Problem details —
For the records below, output each line exactly as it appears, from the first through the line with "split; [reflexivity|]. split;".

Exercise data —
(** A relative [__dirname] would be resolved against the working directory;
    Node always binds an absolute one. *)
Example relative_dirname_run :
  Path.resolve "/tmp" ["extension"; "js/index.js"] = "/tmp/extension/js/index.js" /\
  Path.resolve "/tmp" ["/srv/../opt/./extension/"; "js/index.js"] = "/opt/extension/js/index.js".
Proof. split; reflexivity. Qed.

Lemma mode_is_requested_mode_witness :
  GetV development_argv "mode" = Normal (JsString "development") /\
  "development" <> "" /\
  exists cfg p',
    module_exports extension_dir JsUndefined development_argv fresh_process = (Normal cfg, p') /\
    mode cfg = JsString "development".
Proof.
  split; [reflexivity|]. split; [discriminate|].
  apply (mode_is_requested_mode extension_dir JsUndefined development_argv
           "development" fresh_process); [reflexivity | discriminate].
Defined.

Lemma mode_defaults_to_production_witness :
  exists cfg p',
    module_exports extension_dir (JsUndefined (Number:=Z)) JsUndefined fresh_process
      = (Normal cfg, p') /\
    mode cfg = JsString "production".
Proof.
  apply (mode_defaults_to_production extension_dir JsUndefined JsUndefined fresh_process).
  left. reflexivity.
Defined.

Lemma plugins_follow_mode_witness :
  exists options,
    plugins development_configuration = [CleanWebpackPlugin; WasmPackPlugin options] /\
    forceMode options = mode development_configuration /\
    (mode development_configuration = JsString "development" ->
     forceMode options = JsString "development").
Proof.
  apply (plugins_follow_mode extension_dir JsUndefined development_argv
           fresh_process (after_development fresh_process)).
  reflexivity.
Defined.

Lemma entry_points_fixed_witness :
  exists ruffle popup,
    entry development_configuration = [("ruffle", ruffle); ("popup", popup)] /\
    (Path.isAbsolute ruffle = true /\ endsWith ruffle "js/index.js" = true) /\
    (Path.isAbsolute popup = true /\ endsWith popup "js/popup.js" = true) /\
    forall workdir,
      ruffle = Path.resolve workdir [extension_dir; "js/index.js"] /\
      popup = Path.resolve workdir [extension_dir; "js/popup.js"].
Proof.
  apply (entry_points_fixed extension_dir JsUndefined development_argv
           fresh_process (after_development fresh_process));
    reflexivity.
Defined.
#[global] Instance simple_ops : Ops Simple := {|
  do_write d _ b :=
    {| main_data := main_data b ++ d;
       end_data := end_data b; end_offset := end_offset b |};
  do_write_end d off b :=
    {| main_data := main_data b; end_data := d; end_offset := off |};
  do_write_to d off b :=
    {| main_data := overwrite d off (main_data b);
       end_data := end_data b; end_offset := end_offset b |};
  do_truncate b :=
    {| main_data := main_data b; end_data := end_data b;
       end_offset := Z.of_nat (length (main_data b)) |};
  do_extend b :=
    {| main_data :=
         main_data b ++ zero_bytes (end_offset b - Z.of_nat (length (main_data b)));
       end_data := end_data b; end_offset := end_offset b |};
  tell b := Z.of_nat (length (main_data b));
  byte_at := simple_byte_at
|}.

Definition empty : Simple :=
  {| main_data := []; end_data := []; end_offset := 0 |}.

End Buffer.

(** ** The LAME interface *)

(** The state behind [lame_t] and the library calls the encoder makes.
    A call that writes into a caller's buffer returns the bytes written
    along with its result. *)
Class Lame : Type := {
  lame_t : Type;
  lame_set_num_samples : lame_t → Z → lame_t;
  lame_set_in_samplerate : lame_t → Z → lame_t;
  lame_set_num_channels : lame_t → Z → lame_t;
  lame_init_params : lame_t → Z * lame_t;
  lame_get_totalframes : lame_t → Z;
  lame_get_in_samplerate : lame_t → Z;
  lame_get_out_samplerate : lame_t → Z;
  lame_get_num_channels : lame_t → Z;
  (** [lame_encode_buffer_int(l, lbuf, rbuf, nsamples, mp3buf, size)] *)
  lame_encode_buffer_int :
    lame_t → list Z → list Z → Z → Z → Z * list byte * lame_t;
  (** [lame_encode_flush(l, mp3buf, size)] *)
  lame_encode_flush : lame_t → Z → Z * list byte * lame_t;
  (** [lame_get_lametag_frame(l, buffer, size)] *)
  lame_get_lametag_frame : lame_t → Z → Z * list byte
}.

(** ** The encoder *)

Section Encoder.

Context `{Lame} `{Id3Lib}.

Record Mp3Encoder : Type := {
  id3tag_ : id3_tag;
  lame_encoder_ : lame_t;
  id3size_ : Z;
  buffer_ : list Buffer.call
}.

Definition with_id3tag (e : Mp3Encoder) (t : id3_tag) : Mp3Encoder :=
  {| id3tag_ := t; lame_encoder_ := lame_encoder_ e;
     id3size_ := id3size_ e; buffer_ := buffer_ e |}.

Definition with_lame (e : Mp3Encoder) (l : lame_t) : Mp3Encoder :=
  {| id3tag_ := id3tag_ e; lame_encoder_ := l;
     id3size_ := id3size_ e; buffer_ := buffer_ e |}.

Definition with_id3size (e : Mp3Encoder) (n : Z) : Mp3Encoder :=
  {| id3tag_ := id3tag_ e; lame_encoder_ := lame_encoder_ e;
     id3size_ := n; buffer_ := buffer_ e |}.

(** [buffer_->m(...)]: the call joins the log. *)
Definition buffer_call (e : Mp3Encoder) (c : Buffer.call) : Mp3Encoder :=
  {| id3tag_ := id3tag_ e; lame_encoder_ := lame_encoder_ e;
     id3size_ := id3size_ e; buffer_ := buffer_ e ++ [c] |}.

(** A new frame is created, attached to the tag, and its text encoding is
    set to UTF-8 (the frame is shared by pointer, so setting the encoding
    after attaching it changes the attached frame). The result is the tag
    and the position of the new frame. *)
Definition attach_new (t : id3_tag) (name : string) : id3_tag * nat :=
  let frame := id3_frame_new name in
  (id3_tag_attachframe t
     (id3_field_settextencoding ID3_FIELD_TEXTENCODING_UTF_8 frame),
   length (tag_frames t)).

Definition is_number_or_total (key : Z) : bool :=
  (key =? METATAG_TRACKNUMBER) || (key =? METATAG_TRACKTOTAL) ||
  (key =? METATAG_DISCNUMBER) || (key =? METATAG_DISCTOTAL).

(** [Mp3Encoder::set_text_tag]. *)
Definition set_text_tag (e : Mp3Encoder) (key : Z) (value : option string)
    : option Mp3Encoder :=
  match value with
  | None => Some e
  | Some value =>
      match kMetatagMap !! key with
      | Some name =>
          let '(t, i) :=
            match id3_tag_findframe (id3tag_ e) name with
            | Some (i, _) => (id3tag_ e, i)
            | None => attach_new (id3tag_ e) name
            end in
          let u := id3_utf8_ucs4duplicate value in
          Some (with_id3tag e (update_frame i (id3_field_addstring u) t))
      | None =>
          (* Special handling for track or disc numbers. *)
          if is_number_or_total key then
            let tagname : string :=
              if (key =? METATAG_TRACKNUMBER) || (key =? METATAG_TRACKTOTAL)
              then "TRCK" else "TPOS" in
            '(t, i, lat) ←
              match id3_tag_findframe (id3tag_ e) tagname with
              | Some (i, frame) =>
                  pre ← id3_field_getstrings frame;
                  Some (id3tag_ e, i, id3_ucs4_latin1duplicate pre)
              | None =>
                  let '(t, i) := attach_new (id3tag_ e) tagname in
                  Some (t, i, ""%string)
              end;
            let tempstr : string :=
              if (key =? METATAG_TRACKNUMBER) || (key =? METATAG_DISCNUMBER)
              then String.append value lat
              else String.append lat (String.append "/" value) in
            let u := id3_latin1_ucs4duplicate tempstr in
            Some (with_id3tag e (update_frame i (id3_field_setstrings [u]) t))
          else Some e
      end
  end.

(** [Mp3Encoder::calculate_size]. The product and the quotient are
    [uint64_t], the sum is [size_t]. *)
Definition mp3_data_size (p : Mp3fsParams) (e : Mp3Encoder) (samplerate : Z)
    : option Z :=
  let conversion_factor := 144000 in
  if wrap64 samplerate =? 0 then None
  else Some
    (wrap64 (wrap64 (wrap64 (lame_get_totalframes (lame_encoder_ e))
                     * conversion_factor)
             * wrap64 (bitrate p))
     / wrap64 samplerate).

Response area —
(** A relative [__dirname] would be resolved against the working directory;
    Node always binds an absolute one. *)
Example relative_dirname_run :
  Path.resolve "/tmp" ["extension"; "js/index.js"] = "/tmp/extension/js/index.js" /\
  Path.resolve "/tmp" ["/srv/../opt/./extension/"; "js/index.js"] = "/opt/extension/js/index.js".
Proof. split; reflexivity. Qed.

Lemma mode_is_requested_mode_witness :
  GetV development_argv "mode" = Normal (JsString "development") /\
  "development" <> "" /\
  exists cfg p',
    module_exports extension_dir JsUndefined development_argv fresh_process = (Normal cfg, p') /\
    mode cfg = JsString "development".
Proof.
  split; [reflexivity|]. split; [discriminate|].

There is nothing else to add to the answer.